Lemma slice_set_all {P : Z -> Prop} a b d l : Forall P d -> Forall P l -> Forall P (slice_set a b d l).
Proof.
  intros Hd Hl. unfold slice_set. repeat apply Forall_app_2; auto using Forall_take, Forall_drop.
Qed.

Lemma strip7_all l : all_bytes (strip7 l).
Proof.
  unfold strip7. apply Forall_fmap, Forall_true. intros b. unfold compose, is_byte.
  pose proof (land127_range b). lia.
Qed.

Lemma length_strip7 l : length (strip7 l) = length l.
Proof. apply length_map. Qed.

#[export] Hint Resolve slice_all slice_set_all strip7_all ljust_all_bytes : py.
#[export] Hint Rewrite @length_slice @length_ljust @length_app @length_take @length_drop
  @length_replicate length_strip7 : pylen.

Lemma store_ok l i v l' :
  store l i v = Ret l' -> is_byte v /\ (i < length l)%nat /\ l' = <[i := v]> l.
Proof.
  unfold store. destruct (is_byteb v) eqn:E; [|done]. destruct (decide _); [|done].
  intros [= <-]. apply is_byteb_spec in E. done.
Qed.

Lemma store_in l i v : is_byte v -> (i < length l)%nat -> store l i v = Ret (<[i := v]> l).
Proof.
  intros Hv Hi. unfold store. apply is_byteb_spec in Hv. rewrite Hv.
  by rewrite decide_True.
Qed.

Lemma store_keeps l i v l' : store l i v = Ret l' -> length l' = length l /\ (all_bytes l -> all_bytes l').
Proof.
  intros (Hv & Hi & ->)%store_ok. rewrite length_insert. split; [done|]. intros. by apply Forall_insert.
Qed.

Lemma stores_keeps l kvs l' :
  stores l kvs = Ret l' -> length l' = length l /\ (all_bytes l -> all_bytes l').
Proof.
  revert l. induction kvs as [|[i v] kvs IH]; intros l H; cbn in H.
  - injection H as <-. done.
  - destruct (store l i v) as [l1|] eqn:E; [|done]. apply store_ok in E as (Hv & Hi & ->).
    apply IH in H as [Hl Hb]. rewrite length_insert in Hl. split; [done|].
    intros H. apply Hb. by apply Forall_insert.
Qed.

Lemma zeros_all n : all_bytes (replicate n 0).
Proof. apply Forall_replicate. by split. Qed.

Lemma all_bytes_nil : all_bytes ([] : bytes).
Proof. constructor. Qed.

#[export] Hint Resolve zeros_all all_bytes_nil : py.

Lemma index_in l i b : l !! i = Some b -> index l i = Ret b.
Proof. unfold index. by intros ->. Qed.

Lemma index_ok l i b : index l i = Ret b -> l !! i = Some b.
Proof. unfold index. destruct (l !! i); congruence. Qed.

#[export] Instance str_le_total : Total str_le.
Proof.
  intros a. unfold str_le. induction a as [|x a IH]; intros [|y b]; cbn; auto.
  destruct (Z.ltb_spec x y), (Z.ltb_spec y x); auto; lia.
Qed.

#[export] Instance str_le_trans : Transitive str_le.
Proof.
  intros a. unfold str_le. induction a as [|x a IH]; intros [|y b] [|z c]; cbn; try done.
  destruct (Z.ltb_spec x y), (Z.ltb_spec y x), (Z.ltb_spec y z), (Z.ltb_spec z y),
    (Z.ltb_spec x z), (Z.ltb_spec z x); try done; try lia. apply IH.
Qed.

Lemma sorted_perm l : sorted l ≡ₚ l.
Proof. apply merge_sort_Permutation. Qed.

Lemma sorted_sorted l : StronglySorted str_le (sorted l).
Proof. apply StronglySorted_merge_sort; apply _. Qed.

(** ** Integer offsets agree with the unary ones *)

Lemma dropZ_drop {A} n (l : list A) : dropZ n l = drop (Z.to_nat n) l.
Proof.
  revert n. induction l as [|x l IH]; intros n; cbn [dropZ]; [by rewrite drop_nil|].
  destruct (Z.leb_spec n 0).
  - replace (Z.to_nat n) with 0%nat by lia. reflexivity.
  - rewrite IH. replace (Z.to_nat n) with (S (Z.to_nat (n - 1))) by lia. reflexivity.
Qed.

Lemma takeZ_take {A} n (l : list A) : takeZ n l = take (Z.to_nat n) l.
Proof.
  revert n. induction l as [|x l IH]; intros n; cbn [takeZ]; [by rewrite take_nil|].
  destruct (Z.leb_spec n 0).
  - replace (Z.to_nat n) with 0%nat by lia. reflexivity.
  - rewrite IH. replace (Z.to_nat n) with (S (Z.to_nat (n - 1))) by lia. reflexivity.
Qed.

(** ** Stripping *)

Lemma drop_while_suffix f l : exists k, drop_while f l = drop k l /\ (k <= length l)%nat.
Proof.
  induction l as [|x l (k & Hk & Hl)]; [by exists 0%nat|]. cbn [drop_while].
  destruct (f x); [exists (S k) | exists 0%nat]; cbn; split; auto; lia.
Qed.

Lemma length_drop_while f l : (length (drop_while f l) <= length l)%nat.
Proof. destruct (drop_while_suffix f l) as (k & -> & _). rewrite length_drop. lia. Qed.

Lemma length_rstrip_with f l : (length (rstrip_with f l) <= length l)%nat.
Proof.
  unfold rstrip_with. rewrite length_rev.
  transitivity (length (rev l)); [apply length_drop_while | by rewrite length_rev].
Qed.

Lemma length_strip_with f l : (length (strip_with f l) <= length l)%nat.
Proof.
  unfold strip_with. transitivity (length (drop_while f l));
    [apply length_rstrip_with | apply length_drop_while].
Qed.

Lemma drop_while_false f l : (forall x, head l = Some x -> f x = false) -> drop_while f l = l.
Proof. destruct l as [|x l]; intros H; cbn; [done|]. by rewrite (H x). Qed.

Lemma drop_while_replicate f n c l :
  f c = true -> drop_while f (replicate n c ++ l) = drop_while f l.
Proof. intros Hc. induction n; cbn; [done|]. by rewrite Hc. Qed.

Lemma rev_replicate {A} n (x : A) : rev (replicate n x) = replicate n x.
Proof.
  induction n as [|n IH]; [done|]. cbn [replicate rev]. rewrite IH.
  symmetry. apply replicate_cons_app.
Qed.

(** Padding is undone by stripping, when the text does not end in a stripped
    character. *)
Lemma rstrip_with_pad f n c l :
  f c = true -> (forall x, last l = Some x -> f x = false) ->
  rstrip_with f (l ++ replicate n c) = l.
Proof.
  intros Hc Hl. unfold rstrip_with. rewrite rev_app_distr, rev_replicate.
  rewrite drop_while_replicate by done. rewrite drop_while_false; [apply rev_involutive|].
  intros x Hx. apply Hl.
  rewrite <- (rev_involutive l). destruct (rev l) as [|y t]; [done|]. cbn in *.
  rewrite last_snoc. done.
Qed.

(** ** The state monad *)

Lemma stM_bind_ret {S A B} (a : A) (f : A -> stM S B) s : (mret a ≫= f) s = f a s.
Proof. reflexivity. Qed.

(** Once a computation returned, so did its first part. *)
Lemma stM_bind_inv {S A B} (m : stM S A) (f : A -> stM S B) s b s' :
  (m ≫= f) s = (Ret b, s') -> exists a s1, m s = (Ret a, s1) /\ f a s1 = (Ret b, s').
Proof.
  unfold mbind, stM_bind. destruct (m s) as [[a|e] s1] eqn:E; [eauto | congruence].
Qed.

(** ** Sums under a single change *)

Lemma zsum_insert l i x y : l !! i = Some x -> zsum (<[i := y]> l) = zsum l - x + y.
Proof.
  revert i. induction l as [|z l IH]; intros [|i] H; try done; cbn in H.
  - injection H as ->. cbn. unfold zsum. cbn. lia.
  - change (<[S i := y]> (z :: l)) with (z :: <[i := y]> l).
    rewrite !zsum_cons, (IH i) by done. lia.
Qed.

(** Two different bytes cannot both complete a sum to zero. *)
Lemma u8_sum_changed s x y :
  is_byte x -> is_byte y -> x <> y -> u8 (s + x) = 0 -> u8 (s + y) <> 0.
Proof.
  unfold is_byte. rewrite !u8_mod. intros Hx Hy Hne H0 H1.
  apply Z.mod_divide in H0 as [k Hk]; [|lia]. apply Z.mod_divide in H1 as [j Hj]; [|lia].
  assert (x - y = (k - j) * 256) by lia. nia.
Qed.

Lemma all_bytes_lookup l i b : all_bytes l -> l !! i = Some b -> is_byte b.
Proof. intros H Hi. by apply (proj1 (Forall_lookup _ _) H i). Qed.

(** ** Invariants of stateful code

    [keeps I m Q]: from a state that satisfies [I], [m] ends in one, also when
    it raises, and what it returns satisfies [Q]. *)
Definition keeps {S A} (I : S -> Prop) (m : stM S A) (Q : A -> Prop) : Prop :=
  forall s, I s -> I (snd (m s)) /\ forall a, fst (m s) = Ret a -> Q a.

Section Keeps.
Context {S A B : Type} (I : S -> Prop).
Implicit Types (P : B -> Prop) (Q : A -> Prop).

## PROBLEM DESCRIPTION
Of the lines above, extract only those from the line with "rewrite <- (rev_involutive" to the line with "revert i. induction", both included, exactly as written.

## RESPONSE BOX
  rewrite <- (rev_involutive l). destruct (rev l) as [|y t]; [done|]. cbn in *.
  rewrite last_snoc. done.
Qed.

(** ** The state monad *)

Lemma stM_bind_ret {S A B} (a : A) (f : A -> stM S B) s : (mret a ≫= f) s = f a s.
Proof. reflexivity. Qed.

(** Once a computation returned, so did its first part. *)
Lemma stM_bind_inv {S A B} (m : stM S A) (f : A -> stM S B) s b s' :
  (m ≫= f) s = (Ret b, s') -> exists a s1, m s = (Ret a, s1) /\ f a s1 = (Ret b, s').
Proof.
  unfold mbind, stM_bind. destruct (m s) as [[a|e] s1] eqn:E; [eauto | congruence].
Qed.

(** ** Sums under a single change *)

Lemma zsum_insert l i x y : l !! i = Some x -> zsum (<[i := y]> l) = zsum l - x + y.
Proof.
  revert i. induction l as [|z l IH]; intros [|i] H; try done; cbn in H.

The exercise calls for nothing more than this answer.